- REQUIREMENT:
From the entries below, transcribe exactly the lines between the line holding "Lemma PTE_ADDR_page a" and the line holding "by (rewrite Z.shiftl_mul_pow2", inclusive; skip all other lines.

* * * *

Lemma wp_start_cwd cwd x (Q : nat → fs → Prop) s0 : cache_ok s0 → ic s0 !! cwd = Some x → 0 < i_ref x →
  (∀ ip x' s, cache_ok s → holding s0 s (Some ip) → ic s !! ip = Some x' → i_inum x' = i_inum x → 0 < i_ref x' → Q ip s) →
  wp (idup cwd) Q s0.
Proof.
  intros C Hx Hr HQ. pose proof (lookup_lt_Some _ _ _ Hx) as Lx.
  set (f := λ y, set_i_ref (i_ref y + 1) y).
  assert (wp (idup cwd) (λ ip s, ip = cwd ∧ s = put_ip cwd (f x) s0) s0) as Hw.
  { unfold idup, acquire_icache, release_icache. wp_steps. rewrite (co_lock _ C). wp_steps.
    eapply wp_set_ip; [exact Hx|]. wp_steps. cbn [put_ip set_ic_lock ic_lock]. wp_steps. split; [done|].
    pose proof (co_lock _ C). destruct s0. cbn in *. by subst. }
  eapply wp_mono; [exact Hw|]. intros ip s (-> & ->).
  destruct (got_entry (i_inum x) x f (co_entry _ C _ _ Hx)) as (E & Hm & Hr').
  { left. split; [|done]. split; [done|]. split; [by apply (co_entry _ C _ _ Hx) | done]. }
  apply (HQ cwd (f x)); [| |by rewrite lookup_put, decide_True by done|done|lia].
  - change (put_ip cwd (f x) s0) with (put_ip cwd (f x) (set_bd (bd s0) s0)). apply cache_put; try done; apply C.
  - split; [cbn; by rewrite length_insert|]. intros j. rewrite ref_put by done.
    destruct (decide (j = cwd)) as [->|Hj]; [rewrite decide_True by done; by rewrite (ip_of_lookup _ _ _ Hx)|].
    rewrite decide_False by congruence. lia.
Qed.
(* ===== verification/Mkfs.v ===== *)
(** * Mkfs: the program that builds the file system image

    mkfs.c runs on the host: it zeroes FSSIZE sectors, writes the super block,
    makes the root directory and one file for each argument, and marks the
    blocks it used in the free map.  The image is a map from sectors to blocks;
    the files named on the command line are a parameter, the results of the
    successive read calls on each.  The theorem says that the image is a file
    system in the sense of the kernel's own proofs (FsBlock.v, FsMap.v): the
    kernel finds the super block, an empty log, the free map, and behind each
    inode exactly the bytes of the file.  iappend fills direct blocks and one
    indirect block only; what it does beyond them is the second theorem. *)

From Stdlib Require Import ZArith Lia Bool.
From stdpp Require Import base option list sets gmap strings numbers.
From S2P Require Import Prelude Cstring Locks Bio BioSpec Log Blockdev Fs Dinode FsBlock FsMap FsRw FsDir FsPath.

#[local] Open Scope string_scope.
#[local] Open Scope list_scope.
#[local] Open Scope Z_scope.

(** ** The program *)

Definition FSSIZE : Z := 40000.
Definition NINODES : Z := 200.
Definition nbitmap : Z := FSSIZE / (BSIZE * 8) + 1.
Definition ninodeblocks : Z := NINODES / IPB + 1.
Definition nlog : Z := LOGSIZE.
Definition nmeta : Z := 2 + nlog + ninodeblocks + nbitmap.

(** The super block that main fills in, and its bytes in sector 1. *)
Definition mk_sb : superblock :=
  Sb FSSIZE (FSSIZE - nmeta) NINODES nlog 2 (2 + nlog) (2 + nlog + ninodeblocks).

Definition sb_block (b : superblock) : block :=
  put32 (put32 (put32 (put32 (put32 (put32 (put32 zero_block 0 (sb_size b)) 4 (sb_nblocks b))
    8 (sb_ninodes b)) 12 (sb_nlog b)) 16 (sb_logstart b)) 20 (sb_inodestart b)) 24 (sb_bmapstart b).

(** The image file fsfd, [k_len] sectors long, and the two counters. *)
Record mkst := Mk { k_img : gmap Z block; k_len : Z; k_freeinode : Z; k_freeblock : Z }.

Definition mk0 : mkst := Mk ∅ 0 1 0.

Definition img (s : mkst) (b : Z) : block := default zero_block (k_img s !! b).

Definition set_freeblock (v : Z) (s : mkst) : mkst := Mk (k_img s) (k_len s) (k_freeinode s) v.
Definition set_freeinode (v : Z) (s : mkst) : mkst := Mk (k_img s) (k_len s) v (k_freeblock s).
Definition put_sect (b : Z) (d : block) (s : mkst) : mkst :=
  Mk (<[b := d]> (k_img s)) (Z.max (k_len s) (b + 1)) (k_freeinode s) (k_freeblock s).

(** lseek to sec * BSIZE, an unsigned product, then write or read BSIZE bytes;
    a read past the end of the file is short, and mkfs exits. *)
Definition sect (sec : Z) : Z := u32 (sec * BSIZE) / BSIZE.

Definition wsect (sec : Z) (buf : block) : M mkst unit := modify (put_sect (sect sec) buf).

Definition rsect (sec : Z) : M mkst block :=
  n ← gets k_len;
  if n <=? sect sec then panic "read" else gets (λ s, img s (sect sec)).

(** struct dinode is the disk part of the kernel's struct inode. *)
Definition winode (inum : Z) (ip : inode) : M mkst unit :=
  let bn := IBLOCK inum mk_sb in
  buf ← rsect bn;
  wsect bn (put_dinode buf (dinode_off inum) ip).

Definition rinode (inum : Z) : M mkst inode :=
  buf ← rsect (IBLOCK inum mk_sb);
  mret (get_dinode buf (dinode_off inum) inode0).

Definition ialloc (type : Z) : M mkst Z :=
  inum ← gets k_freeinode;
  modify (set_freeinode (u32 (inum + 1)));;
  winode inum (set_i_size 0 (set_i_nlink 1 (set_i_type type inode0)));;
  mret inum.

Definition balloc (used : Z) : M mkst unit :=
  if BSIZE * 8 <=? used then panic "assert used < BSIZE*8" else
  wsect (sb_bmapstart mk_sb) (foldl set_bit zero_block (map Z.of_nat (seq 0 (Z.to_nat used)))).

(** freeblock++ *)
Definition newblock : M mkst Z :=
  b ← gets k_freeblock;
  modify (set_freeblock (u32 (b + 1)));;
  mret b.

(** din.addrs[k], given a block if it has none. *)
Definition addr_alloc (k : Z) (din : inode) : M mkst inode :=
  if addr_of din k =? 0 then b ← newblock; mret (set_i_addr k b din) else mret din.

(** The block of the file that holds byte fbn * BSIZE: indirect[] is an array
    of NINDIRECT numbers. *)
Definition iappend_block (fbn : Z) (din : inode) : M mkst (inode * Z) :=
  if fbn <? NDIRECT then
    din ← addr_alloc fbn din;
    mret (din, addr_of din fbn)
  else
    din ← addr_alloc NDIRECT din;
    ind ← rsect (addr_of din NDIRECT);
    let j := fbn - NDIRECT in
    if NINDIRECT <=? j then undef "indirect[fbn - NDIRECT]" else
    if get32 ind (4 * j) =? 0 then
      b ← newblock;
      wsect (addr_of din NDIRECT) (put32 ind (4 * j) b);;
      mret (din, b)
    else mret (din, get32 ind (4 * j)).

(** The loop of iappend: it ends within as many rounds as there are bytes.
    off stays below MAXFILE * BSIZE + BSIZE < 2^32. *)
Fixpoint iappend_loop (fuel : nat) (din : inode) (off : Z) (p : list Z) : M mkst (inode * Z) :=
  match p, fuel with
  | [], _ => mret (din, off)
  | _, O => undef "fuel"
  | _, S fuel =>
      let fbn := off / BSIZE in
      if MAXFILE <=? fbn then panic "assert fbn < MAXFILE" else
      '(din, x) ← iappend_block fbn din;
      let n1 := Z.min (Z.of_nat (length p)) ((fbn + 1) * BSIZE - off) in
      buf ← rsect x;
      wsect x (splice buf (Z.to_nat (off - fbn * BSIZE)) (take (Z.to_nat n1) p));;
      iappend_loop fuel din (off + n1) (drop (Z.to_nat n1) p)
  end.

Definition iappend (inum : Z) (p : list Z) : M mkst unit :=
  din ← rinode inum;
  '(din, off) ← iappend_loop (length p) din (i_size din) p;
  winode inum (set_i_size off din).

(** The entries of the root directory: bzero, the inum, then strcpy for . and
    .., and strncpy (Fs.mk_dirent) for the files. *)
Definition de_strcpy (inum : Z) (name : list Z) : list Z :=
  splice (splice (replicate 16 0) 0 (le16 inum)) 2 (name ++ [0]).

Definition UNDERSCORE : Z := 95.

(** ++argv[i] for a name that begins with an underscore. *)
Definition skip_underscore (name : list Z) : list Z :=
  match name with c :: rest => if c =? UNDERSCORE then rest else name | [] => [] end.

* * * *

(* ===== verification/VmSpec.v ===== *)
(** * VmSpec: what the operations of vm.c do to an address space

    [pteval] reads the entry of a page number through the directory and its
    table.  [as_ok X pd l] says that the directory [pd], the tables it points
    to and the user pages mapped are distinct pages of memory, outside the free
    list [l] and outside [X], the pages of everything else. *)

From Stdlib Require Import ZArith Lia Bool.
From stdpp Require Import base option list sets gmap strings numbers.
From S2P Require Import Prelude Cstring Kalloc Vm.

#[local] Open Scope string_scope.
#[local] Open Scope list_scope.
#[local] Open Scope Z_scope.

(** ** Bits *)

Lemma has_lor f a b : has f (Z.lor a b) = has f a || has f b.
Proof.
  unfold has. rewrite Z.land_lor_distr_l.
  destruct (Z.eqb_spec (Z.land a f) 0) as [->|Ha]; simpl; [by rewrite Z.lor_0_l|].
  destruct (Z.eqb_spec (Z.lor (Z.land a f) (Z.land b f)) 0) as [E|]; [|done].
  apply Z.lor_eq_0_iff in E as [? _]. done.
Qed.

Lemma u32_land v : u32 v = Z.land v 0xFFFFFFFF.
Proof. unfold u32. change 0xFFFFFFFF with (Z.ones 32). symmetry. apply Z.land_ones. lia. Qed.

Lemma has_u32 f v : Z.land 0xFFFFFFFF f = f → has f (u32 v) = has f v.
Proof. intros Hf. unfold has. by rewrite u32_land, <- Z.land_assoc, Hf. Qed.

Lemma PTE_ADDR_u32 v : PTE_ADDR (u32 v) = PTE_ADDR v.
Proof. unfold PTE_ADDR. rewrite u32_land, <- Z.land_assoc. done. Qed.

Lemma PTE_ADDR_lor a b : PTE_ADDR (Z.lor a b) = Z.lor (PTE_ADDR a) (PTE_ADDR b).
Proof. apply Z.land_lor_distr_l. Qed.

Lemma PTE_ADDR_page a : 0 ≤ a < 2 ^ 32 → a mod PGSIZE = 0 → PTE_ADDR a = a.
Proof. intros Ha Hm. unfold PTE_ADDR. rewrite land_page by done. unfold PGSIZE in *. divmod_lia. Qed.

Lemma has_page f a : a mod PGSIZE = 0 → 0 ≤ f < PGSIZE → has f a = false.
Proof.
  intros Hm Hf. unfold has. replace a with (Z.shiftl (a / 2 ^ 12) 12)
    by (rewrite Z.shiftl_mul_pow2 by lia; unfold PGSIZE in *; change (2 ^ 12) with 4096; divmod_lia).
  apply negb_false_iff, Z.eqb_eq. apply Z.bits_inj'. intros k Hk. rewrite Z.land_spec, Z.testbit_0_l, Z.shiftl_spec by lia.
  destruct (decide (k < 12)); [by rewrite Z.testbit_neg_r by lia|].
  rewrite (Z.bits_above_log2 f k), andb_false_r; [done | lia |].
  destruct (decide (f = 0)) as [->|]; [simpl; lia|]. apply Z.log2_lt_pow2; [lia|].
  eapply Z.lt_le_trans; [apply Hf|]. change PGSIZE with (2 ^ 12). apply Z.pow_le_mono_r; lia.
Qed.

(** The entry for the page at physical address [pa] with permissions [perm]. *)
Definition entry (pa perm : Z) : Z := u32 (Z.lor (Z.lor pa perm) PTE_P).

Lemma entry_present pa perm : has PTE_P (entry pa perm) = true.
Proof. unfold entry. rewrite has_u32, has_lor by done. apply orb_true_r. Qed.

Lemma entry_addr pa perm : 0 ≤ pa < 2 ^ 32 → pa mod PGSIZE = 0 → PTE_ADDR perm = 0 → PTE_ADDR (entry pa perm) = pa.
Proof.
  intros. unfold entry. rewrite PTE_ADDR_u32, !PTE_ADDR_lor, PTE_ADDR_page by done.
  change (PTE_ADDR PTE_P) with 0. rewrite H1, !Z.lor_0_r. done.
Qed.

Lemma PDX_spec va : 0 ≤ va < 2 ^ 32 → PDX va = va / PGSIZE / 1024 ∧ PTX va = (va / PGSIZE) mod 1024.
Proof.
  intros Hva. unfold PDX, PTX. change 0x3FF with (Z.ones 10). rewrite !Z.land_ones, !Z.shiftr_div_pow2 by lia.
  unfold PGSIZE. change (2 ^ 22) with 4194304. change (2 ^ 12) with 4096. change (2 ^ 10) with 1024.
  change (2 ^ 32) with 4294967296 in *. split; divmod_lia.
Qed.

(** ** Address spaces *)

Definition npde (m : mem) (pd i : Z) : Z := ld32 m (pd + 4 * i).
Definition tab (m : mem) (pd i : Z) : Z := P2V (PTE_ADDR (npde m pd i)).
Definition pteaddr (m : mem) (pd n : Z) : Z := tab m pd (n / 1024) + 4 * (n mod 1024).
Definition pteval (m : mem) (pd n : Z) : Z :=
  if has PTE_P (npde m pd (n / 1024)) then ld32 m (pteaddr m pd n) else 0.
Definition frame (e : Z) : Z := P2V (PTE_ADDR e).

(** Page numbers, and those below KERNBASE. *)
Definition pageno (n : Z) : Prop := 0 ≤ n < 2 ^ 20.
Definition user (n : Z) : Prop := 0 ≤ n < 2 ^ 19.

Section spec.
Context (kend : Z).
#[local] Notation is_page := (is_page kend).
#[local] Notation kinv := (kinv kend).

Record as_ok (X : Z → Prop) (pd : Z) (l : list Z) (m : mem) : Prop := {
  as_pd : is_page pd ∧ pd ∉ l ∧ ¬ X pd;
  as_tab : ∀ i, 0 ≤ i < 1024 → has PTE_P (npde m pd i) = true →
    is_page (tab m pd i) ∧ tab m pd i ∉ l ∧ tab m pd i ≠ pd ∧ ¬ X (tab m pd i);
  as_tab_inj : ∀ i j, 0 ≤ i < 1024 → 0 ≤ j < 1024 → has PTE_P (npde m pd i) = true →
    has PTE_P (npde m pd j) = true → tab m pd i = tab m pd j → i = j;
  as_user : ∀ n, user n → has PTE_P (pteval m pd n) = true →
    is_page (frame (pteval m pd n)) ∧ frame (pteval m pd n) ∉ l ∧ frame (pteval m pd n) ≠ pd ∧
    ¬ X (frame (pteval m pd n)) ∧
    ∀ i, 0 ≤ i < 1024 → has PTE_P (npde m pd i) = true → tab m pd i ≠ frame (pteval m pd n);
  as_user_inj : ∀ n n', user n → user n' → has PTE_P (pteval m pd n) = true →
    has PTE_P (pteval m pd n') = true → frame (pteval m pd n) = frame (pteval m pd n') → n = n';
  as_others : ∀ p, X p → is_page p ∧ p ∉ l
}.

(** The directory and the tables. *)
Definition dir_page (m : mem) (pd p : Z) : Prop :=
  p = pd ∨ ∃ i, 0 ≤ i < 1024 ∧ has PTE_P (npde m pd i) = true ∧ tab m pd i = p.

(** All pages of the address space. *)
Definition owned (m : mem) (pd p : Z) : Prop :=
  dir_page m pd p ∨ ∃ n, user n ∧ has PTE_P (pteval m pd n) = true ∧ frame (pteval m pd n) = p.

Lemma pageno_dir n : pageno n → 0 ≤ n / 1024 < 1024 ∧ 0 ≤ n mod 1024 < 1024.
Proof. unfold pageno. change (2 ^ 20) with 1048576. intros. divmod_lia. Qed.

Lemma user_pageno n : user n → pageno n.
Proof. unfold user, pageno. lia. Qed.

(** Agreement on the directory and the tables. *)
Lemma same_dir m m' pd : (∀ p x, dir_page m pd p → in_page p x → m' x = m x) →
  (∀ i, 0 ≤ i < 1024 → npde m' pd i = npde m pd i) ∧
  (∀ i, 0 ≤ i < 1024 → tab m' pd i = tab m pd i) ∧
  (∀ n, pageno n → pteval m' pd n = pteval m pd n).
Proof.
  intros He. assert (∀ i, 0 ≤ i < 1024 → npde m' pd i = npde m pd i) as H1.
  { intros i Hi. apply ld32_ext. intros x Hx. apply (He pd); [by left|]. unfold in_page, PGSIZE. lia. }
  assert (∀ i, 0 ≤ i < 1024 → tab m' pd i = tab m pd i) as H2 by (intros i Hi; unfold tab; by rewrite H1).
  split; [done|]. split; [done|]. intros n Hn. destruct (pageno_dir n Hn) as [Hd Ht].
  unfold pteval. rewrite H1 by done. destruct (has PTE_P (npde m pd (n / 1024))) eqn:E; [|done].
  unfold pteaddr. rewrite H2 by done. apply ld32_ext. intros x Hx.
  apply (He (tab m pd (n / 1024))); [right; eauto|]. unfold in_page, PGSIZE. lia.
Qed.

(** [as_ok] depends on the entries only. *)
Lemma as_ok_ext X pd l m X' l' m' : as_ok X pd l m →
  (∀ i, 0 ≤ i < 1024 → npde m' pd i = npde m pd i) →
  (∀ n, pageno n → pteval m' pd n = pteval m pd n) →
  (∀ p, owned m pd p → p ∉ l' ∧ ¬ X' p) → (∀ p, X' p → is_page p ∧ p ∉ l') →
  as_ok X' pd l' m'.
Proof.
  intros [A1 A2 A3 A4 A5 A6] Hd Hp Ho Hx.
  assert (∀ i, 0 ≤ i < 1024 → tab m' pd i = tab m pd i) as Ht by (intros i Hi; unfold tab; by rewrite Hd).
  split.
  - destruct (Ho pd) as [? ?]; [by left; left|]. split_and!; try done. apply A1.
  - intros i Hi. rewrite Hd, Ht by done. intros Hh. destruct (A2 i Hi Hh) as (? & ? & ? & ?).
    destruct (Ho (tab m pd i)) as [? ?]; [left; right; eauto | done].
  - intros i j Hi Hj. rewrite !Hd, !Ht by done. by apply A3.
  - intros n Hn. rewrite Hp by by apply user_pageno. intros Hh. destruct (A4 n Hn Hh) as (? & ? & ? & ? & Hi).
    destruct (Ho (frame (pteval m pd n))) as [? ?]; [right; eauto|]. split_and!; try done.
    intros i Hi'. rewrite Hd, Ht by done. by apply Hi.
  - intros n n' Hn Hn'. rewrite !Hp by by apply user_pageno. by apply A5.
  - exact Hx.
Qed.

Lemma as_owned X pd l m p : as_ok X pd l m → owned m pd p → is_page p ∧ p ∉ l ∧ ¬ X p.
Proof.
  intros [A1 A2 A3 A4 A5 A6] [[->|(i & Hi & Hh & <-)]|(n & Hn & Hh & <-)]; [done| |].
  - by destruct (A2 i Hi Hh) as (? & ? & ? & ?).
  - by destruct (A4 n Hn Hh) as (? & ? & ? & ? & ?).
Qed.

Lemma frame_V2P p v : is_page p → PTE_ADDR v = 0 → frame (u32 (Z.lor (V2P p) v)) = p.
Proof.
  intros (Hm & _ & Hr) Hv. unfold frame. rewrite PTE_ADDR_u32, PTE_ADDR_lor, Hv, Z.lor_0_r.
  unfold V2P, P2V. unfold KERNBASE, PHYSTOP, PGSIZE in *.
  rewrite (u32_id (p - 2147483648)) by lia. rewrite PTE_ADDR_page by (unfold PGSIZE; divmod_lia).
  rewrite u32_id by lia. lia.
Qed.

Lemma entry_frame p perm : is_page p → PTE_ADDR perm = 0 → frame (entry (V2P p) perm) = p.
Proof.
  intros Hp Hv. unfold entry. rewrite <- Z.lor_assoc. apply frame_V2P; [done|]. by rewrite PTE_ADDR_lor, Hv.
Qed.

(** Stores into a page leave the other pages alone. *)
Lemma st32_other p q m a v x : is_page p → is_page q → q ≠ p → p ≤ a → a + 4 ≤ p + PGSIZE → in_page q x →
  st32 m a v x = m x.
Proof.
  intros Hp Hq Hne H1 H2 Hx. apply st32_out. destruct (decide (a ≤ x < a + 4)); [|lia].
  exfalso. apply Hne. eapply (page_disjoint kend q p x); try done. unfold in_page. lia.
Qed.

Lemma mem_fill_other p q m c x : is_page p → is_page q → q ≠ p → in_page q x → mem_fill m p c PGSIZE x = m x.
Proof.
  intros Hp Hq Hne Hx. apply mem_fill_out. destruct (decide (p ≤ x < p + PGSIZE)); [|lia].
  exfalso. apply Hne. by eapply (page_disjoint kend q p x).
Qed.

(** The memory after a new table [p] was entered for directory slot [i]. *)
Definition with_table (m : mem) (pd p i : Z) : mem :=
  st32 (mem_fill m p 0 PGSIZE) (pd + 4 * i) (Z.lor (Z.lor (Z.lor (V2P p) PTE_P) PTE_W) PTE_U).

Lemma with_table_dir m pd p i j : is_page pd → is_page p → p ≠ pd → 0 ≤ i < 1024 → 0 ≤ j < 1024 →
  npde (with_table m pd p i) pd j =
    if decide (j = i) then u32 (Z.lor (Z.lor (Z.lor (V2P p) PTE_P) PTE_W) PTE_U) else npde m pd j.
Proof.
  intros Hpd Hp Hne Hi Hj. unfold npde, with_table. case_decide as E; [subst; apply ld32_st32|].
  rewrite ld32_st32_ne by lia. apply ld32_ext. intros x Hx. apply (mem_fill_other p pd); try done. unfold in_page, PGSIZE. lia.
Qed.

* * * *

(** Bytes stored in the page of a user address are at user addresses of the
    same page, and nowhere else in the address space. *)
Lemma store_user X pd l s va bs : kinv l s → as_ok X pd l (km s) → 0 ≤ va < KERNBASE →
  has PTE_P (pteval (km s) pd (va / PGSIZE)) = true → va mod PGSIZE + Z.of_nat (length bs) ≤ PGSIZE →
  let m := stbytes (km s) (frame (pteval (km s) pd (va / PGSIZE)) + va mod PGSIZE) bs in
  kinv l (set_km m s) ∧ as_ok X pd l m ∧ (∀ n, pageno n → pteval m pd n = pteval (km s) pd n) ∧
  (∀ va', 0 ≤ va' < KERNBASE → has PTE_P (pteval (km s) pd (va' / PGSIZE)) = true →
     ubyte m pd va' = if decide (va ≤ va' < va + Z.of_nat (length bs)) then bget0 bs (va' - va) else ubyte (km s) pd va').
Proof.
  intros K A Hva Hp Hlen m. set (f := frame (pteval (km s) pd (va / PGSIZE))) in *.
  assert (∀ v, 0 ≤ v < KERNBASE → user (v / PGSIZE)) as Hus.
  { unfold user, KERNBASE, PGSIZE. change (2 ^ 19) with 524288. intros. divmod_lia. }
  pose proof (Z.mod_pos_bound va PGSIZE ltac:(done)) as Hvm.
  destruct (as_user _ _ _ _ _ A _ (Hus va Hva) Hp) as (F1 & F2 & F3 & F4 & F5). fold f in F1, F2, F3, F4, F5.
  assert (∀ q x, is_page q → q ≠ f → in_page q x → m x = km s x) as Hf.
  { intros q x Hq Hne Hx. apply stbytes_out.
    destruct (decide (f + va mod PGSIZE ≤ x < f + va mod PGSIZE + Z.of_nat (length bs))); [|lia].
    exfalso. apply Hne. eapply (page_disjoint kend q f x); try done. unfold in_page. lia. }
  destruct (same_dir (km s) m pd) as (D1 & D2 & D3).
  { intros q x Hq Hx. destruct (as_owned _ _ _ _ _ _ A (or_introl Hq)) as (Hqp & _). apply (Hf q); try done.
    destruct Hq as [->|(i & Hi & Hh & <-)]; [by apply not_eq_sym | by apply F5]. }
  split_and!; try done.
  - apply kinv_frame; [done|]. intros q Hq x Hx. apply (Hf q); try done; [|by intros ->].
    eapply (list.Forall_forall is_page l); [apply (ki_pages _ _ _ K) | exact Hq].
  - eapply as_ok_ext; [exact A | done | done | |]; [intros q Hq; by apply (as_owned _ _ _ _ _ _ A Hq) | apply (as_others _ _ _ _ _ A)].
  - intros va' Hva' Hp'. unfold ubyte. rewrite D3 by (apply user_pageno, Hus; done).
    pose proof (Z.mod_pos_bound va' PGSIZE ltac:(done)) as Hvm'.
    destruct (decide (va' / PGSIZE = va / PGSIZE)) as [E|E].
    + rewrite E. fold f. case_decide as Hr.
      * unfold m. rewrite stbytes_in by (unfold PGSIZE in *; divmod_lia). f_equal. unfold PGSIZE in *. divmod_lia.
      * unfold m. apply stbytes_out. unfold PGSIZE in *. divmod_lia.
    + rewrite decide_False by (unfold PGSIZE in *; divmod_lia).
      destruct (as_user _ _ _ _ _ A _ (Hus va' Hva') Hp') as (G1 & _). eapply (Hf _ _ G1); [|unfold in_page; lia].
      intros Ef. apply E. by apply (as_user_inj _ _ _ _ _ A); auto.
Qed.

* * * *

- SOLVED EXERCISE:
Lemma PTE_ADDR_page a : 0 ≤ a < 2 ^ 32 → a mod PGSIZE = 0 → PTE_ADDR a = a.
Proof. intros Ha Hm. unfold PTE_ADDR. rewrite land_page by done. unfold PGSIZE in *. divmod_lia. Qed.

Lemma has_page f a : a mod PGSIZE = 0 → 0 ≤ f < PGSIZE → has f a = false.
Proof.
  intros Hm Hf. unfold has. replace a with (Z.shiftl (a / 2 ^ 12) 12)
    by (rewrite Z.shiftl_mul_pow2 by lia; unfold PGSIZE in *; change (2 ^ 12) with 4096; divmod_lia).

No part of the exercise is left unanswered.